What stood out the most among board chairs and presidents in the last academic year that kept the institution on track? In one word it was “communication.” The past academic year has highlighted the necessity for board chairs and college presidents to have open communication throughout their relationship to be the most successful team they can be.
One board chair mentioned that his role in communicating effectively with the president started on day one of his role and he kept a journal so he could pass it along to the next board chair after his term was complete.
A college president emphasized that understanding how a board chair communicates is essential in building an effective board chair-president relationship. He said that understanding that his board chair liked to talk after every meeting initially seemed unnecessary, but as time went by, he better understood his communication style and eventually looked forward to those wrap-up calls. Another college president sends out a weekly email to her board but also records a video in case some board members prefer to receive updates in a form other than writing.
During this past year, what presidents appreciated most from their board chair was empathy. Sometimes, college presidents are thought of as “superhuman” in their roles, and several college presidents noted that having a board chair who understands that college presidents too need to take time for self-care is essential. Another college president noted that this past year was her very first year as a college president and that the board chair having empathy for all of the challenging decisions she was going through made her first year on the job much easier.

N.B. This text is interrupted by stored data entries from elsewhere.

(** * MMS backend: authentication routes and dashboard aggregation

    A shallow embedding of
      - [models/User.js]      (the User schema, its hooks, statics and methods),
      - [routes/auth.js]      (register, login, logout, logout-all, change-password),
      - [routes/dashboard.js] (GET /api/dashboard),
    followed by the properties of the specification that concern them.

    Conventions of the embedding.
      - A JavaScript value that may be [undefined] is an [option]; a string
        is truthy when it is present and not empty.
      - Quantities are integers, as the data model of the specification
        declares them, held in Numbers: a sum is the Number nearest to the
        exact sum ([number_add]).  Timestamps are milliseconds ([Z]).
      - A collection is the list of its documents; a query filters it.
      - A plain object used as a dictionary is a finite map over its own
        keys ([gmap string _]); the keys it inherits from [Object.prototype]
        are listed apart ([inherited]).
      - An [await] that may reject returns a [Result]; [try]/[catch] is a
        match on it.
      - The libraries the code calls (bcryptjs, jsonwebtoken, the clock, the
        Date parser, the outcome of an ActivityLog write) are the fields of
        an environment [Env]. *)

From stdpp Require Import base strings list gmap sorting.
From Stdlib Require Import ZArith.

(** ** JavaScript values and exceptions *)

Module JS.

(** [if (s)] on a string that may be undefined. *)
Definition truthy (v : option string) : bool :=
  match v with
  | Some s => negb (bool_decide (s = ""))
  | None => false
  end.

(** The string behind a value known to be a truthy string. *)
Definition str (v : option string) : string := default "" v.

(** Thrown values.  [Error] is [new Error(message)]; the others are the
    rejections of the object-document mapper: a date that is not a date
    in a filter, a failed validation, a violated unique index. *)
Inductive Exn :=
| Error (message : string)
| CastError
| ValidationError
| DuplicateKey.

Inductive Result (A : Type) :=
| Ok (a : A)
| Throw (e : Exn).
Arguments Ok {A} a.
Arguments Throw {A} e.

(** [await] inside a [try]: a rejection skips the rest of the block. *)
#[global] Instance Result_bind : MBind Result := λ A B k r,
  match r with
  | Ok a => k a
  | Throw e => Throw e
  end.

Trust is also an essential element of the board chair-president relationship. Ideally, a board chair should be a person whom the president can talk to privately about issues and bounce ideas off of to serve as a source of support. One college president noted, “I want my board chair to be my first private critic and my first public champion.” So, privately, a board chair should be a safe space for presidents to work through decisions. Publicly, a board chair should support the president’s decisions, including difficult ones.
Fostering a good relationship between a board chair and a president is essential for an effective board. While the board chair’s responsibility is to handle the activities and politics of the board as a whole (rather than the president), the board chair is also the bridge between the president and the rest of the board. Together, with effective communication that is intentional and based on trust and empathy, the board chair and president can present a united front to lead the board in making the best institutional decisions possible.